Allen Feaster is still looking for answers.
FEASTER (on tape)
I don’t KNOW what happened to my son. All I know is what has been told to me. But for me to agree with that, no I don’t.
SARA
Feaster says he was given a toxicology report that showed his son had traces of the anti-depressant Prozac in his bloodstream when he died. The DJJ is required to notify a parent or guardian before giving psychiatric drugs to wards.
FEASTER (on tape)
I was never told that my son was given any anti-depressant drugs.
SARA
Feaster says his son did have a diagnosed mental illness – Attention Deficit Hyperactivity Disorder – but that he was being improperly medicated for that. Now Feaster is suing the institution in federal court for wrongful death and for violating his son’s civil rights.
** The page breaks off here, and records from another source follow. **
(* ===== verification/Prelude.v ===== *)
(** * Verification of the emulation core of Cytrus

    Cytrus emulates a handheld console.  Its core logic is an emulated operating
    system: a kernel with threads, wait objects and handles, scheduled on emulated
    time, and the memory of its processes, which guest programs reach through page
    tables.  This library is a shallow embedding of that logic (the C++ sources
    below src/Core) with the theorems that make it correct.  Paths are relative to
    src/Core; headers are below include/.

    ** How code is modelled

    Machine integers are [Z] values with the wrap-around of their C++ type written
    out ([u32], [s64], ...).  A function that can stop the emulator returns an
    [outcome]: [Stop] names a failed assertion, a null dereference, an access
    out of range or a loop without fuel, and theorems prove [Done].  Result codes are
    values of [Results.Res]; a system call or a memory operation is a function in a
    small monad of state and error codes, in which an early return keeps the
    changes made before it.  Pointers to kernel objects are keys of a heap
    ([gmap]); containers whose order matters are lists.  Libraries that are not in the
    repository are interfaces: boost's interval sets ([Region.IntervalSet] with
    its laws and an instance), the GPU as guest memory sees it ([Guest.Gpu]), the
    callbacks of events.

    ** Parts, in the order of the files

    - [Prelude]: integers, outcomes, tactics and list lemmas shared by all files.
    - [ThreadQueueList] (common/thread_queue_list.h): the ready queue, with the
      chain of priority levels it links through an array.  It refines a table of
      lists, one per priority, for every sequence of calls that keeps the contract.
    - [BitField] (common/bit_field.h), [Results] (core/hle/result.h,
      kernel/errors.h), [SvcAbi] (kernel/svc_wrapper.h, svc.cpp): reading and
      assigning bit fields, error constants against their comments, and the
      assignment of registers to the parameters of system calls, which agrees with
      the calling convention and round-trips.
    - [HandleTable] (kernel/handle_table.cpp): refines a finite map; a closed handle
      stays invalid.
    - [PageTable], [VMManager] (common/memory_ref.h, core/memory.cpp,
      kernel/vm_manager.cpp): host references, page tables and the address space of a
      process.  [VMTiles], [VMFacts] and [VMTheorems] prove the invariant (areas tile
      the space, the page table agrees with them), that each operation acts on
      exactly its range or fails without effect, and which area a mapping above a base address picks.
      [PT.map_pages] is what [MapPages] does to the page table; the whole of it, with the flush it asks
      of the rasterizer first, is [Guest.MapPages] in [GuestMemory].
    - [CoreTiming], [TimingFacts] (core/core_timing.cpp): events, time slices
      and conversions of time.
    - [ResourceLimit], [Tls] (kernel/resource_limit.cpp, process.cpp): counters and slots.
    - [Kernel], [KernelOps], [KernelSvc] (kernel/thread.cpp, wait_object.cpp,
      mutex.cpp, semaphore.cpp, event.cpp, timer.cpp, address_arbiter.cpp, kernel.cpp, svc.cpp): the
      kernel heap, the operations on objects and threads, and the system calls.
      [KernelFacts], [KernelWakeup], [KernelSystem], [KernelSched], [KernelCalls] and
      [KernelActions] prove that every operation keeps the heap well formed;
      [KernelTheorems] states what holds for every history of a running kernel.
    - [MemoryMap], [MemoryRegion], [RegionTheorems], [RegionPages] (core/memory.h,
      kernel/memory.cpp): the address map and the allocator of the FCRAM, whose
      free and used bytes partition each region.
    - [GuestMemory], [GuestFacts], [GuestTheorems] (core/memory.cpp): reads and
      writes of guest memory, blocks, the pages the rasterizer caches, and the flush of a mapping, which leaves all
      memory alone outside the linear heaps, video memory and the plugin's frame buffer ([GF.MapPages_elsewhere]).
    - [ProcessMemory], [SharedMemory] (kernel/process.cpp, memory.cpp,
      shared_memory.cpp, svc.cpp): heap, linear heap, aliases, shared blocks and the system
      calls on memory.  [ProcessFacts] and [ProcessOwnership] relate the address space of
      a process to the FCRAM it holds; [ProcessHeap] proves that commit and free, on the heap and
      on the linear heap, keep that relation, and [ProcessTheorems] that every history of
      [ControlMemory] does.
    - [StringUtil], [CheatCodes] (common/string_util.cpp, core/cheats): the cheats of a game, small
      programs run on the memory of a process, which they see through the interface
      [Cheat.Ram].  [CheatRuns] proves that they end, [CheatTheorems] what their blocks, loops and patches
      do and that saved cheats load again.
    - [Ipc] (core/hle/ipc.h, kernel/ipc.cpp): the translation of a command from the process that
      sends it to the one that receives it.  [IpcFacts] and [IpcTheorems] prove that handles keep their objects
      and that a mapped buffer is lent for the time of a request and given back by the reply.
    - [ArmSupport] to [ArmInterpreter] (core/arm/skyeye_common, core/arm/dyncom): the interpreter of ARM
      code.  [ArmState] is the processor with its banked registers and a memory behind the interface
      [ArmS.Bus]; [ArmDecode], [ArmThumb] and [ArmTranslate] turn words into translated instructions;
      [ArmOperands] has the shifter operands and addressing modes, [ArmAlu], [ArmParallel] and
      [ArmTransfer] the labels of the instructions, [ArmVfp] those of the floating-point unit, whose arithmetic
      is the interface [ArmV.Vfp]; [ArmFloat] and [ArmFloatOps] (vfp/vfpsingle.cpp, vfp/vfpdouble.cpp) implement
      it for both precisions at once.  [ArmInterpreter] has the buffer of translations, the main
      loop and the entry points; system calls are the interface [ArmX.Svc].
    - [ArmFrame] proves that every label respects every frame, a relation of states closed under the updates labels
      make ([ArmF.Frame]), and [ArmRun] that a whole run does.  [ArmTyping], [ArmIsolation] and [ArmBudget] are
      three frames: the type of the processor, what user mode cannot change, and the instructions left.
    - [ArmRounding] says what rounding is, by exact arithmetic on fractions, and what flush-to-zero makes of denormal
      operands and results; [ArmFloatFacts], [ArmFloatMul], [ArmFloatAdd]
      and [ArmFloatDiv] prove the operations against it and [ArmFloatEnds] that all operations of the unit end.
      [ArmReference] states data processing as the architecture does, jumps and the return of the status register
      included, [ArmModes] what a change of mode keeps;
      [ArmTheorems] collects the properties of the interpreter.

    ** Groups of theorems

    Refinements of an abstract specification: the ready queue, the handle table,
    the address space.  Invariants over all histories: the kernel heap, time
    slices, the bytes of a memory region, the page tables under cache marks, the
    memory a process owns, the type of the processor.
    Safety: no assertion fails in any history of kernel calls; closed handles; code in user mode cannot
    touch what is privileged, RFE aside, and what RFE does; translated instructions fit their labels.
    Equivalence with a reference: data processing against the architecture, sums, products and quotients
    of floating-point numbers against exact arithmetic rounded once, in all rounding modes and with flush-to-zero.
    Functional specifications on every branch: scheduling, waking, mutexes with
    priority inheritance, arbiters, waiting, allocators, block transfers, the translation of commands.
    Termination: cheats end, a run of the interpreter ends within its budget, and the loops that run on fuel do ([WakeupAllWaitingThreads], [Advance],
    [PopNextReadyThread], the loops over areas, pages and blocks).  Bounds: conversions of
    time.  Errors and findings: places where the code differs from its comments or
    stops on inputs it should reject.

    ** What the histories leave out

    The histories of the kernel ([Acts.allowed]) name existing objects, wait by the running thread and create threads on cores there are; the one
    system call they narrow is a wait for all objects of a list, which must not name an object twice: there an
    assertion does fail ([KT.duplicate_wait_all_stops]).  The histories of [ControlMemory] ([PrT.permitted]) leave out MAP and
    UNMAP, and the empty linear commits, empty protections and protections past the address space that stop
    the emulator ([PrT.empty_linear_commit_stops], [PrT.empty_protect_stops]).  A stopped thread
    leaves the waiting lists of wait objects but not those of address arbiters.  A word that is
    no instruction stops a run of the interpreter with a fault of its own, [FUndecoded]
    ([ArmTh.undecoded_word_stops]).  The lines of every patch of a cheat exist in [CT.cheat_ends], and a cheat that is saved
    has code in [CT.saved_cheats_load_again].

    ** Fuel

    [walk] in [ThreadQueueList] is given the number of levels, the chain being
    acyclic; [wakeup_loop] the number of waiters, one of which is removed per round;
    [pop_schedulable] the number of queued threads; [advance_loop] the number of
    pending events and those their callbacks push; [range_loop] and [blocks_loop] the
    number of areas; [Cheat.run] the number of lines times one plus the loop counts; [map_loop] and the loops of [GuestMemory] the number of pages;
    [translate_loop] the number of words of the command; [translate_block] the 2048 halfwords of a page;
    [main_loop] more rounds than instructions to execute; [while] in [ArmFloat] 2 ^ 128 steps, counted in binary and
    more than a remainder of two words can take.  The
    theorems show that this is enough: [FFuel] is never the outcome of a well-formed state.

    ** Not modelled

    Log output, names, serialization and the debugger hooks of the modelled parts;
    destruction of kernel objects when their last handle closes; the plugin loader.
    What the flush of [MapPages] writes when an address space is changed while the emulator runs: the operations of
    [VMManager], [ProcessMemory] and [Ipc] use [PT.map_pages], so their theorems say what the page tables and the
    memory are but for surfaces the rasterizer writes back.  It can only write below a linear heap, video memory or the frame
    buffer of a plugin (which lies in the area for mapped buffers of requests); theorems on the bytes of memory
    that is mapped are stated for the heap, and for mapped buffers when no plugin is loaded.
    Of the interpreter the debugger hooks and breakpoints, of its floating-point unit the log output; shifts of the
    host by 32 or more, undefined in C++, are those of its processor.
    Sessions and ports, the HLE services, file systems, loaders, the GPU, audio and the front end are separate
    subsystems of this repository that are not modelled.  The recompiler, cryptographic primitives, compression and host graphics
    are third-party code the sources only call. *)
From stdpp Require Export base tactics option list numbers gmap sorting.
From Stdlib Require Export ZArith Lia.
Sara Ludeman is an information officer for the California Division of Juvenile Justice. She will not discuss Feaster’s claims directly, but she describes the suicides as horrible tragedies, for the families, and for the DJJ staff.
LUDEMAN (on tape)
We still feel a responsibility, but I don’t know that we can be held accountable.
SARA
As to Allen Feaster’s other claim, Sarah Ludeman says that the Department of Juvenile Justice does have policies about administering psychiatric drugs.
LUDEMAN (on tape)
Certainly there are consent forms any time um a psychotic or antidepressant medication is given to an individual. We are in contact with the family any time any medication is given a youth.
SARA
A review of the coroner’s report confirms Durrell Feaster did have Prozac in his bloodstream when he died. Allen Feaster maintains he was never contacted about it.
A year and a half after Durrell’s Feaster suicide, eighteen year-old Joseph Maldonado was found hanging by his bed sheets at the Department of Juvenile Justice facility in Stockton, California.
The State Inspector General, Matthew Cate, conducted an independent investigation, talking to family, guards, and other youth inmates. Prison staff had put Joseph and all other Northern California Latino inmates on a 23-hour lockdown in response to an outbreak of violence.
CATE (on tape)
For eight weeks, ward Maldonado was in his room all day every day, not receiving counseling, not going to school, and basically only allowed out of his cell for 15 minutes to 1/2 hour three days a week for showers.
SARA
He says that one year after he had recommended 23-hour-lockdowns be abolished, they were still prevalent.
CATE (on tape)
From my perspective, it’s common sense that if someone is locked in a cell for that amount of time with basically no contact from the outside world, and they commit suicide, one of the possible reasons has to be that lockdown.
SARA
For it’s part, the Department of Juvenile Justice’s Sara Ludeman maintains that the practices and conditions in its youth prisons are not at the root of youth inmate’s suicides.
LUDEMAN (on tape)
Certainly we can Monday morning quarterback any incident and look at it and say, should we have seen something else? Should we have seen there was a more severe mental illness in that individual… We have teams of psychiatrists, psychologists, medical professionals… We can’t be 100% right all the time, and that’s all I can really say.
SARA
Staff and even administration interviewed by the Inspector General say California’s Division of Juvenile Justice has a long way to go before they will be providing the minimum of psychiatric care to the most vulnerable of youth under their charge – those at risk for suicide.
But, the Inspector General has no authority to enforce his recommendations. He says that is up to the Governor.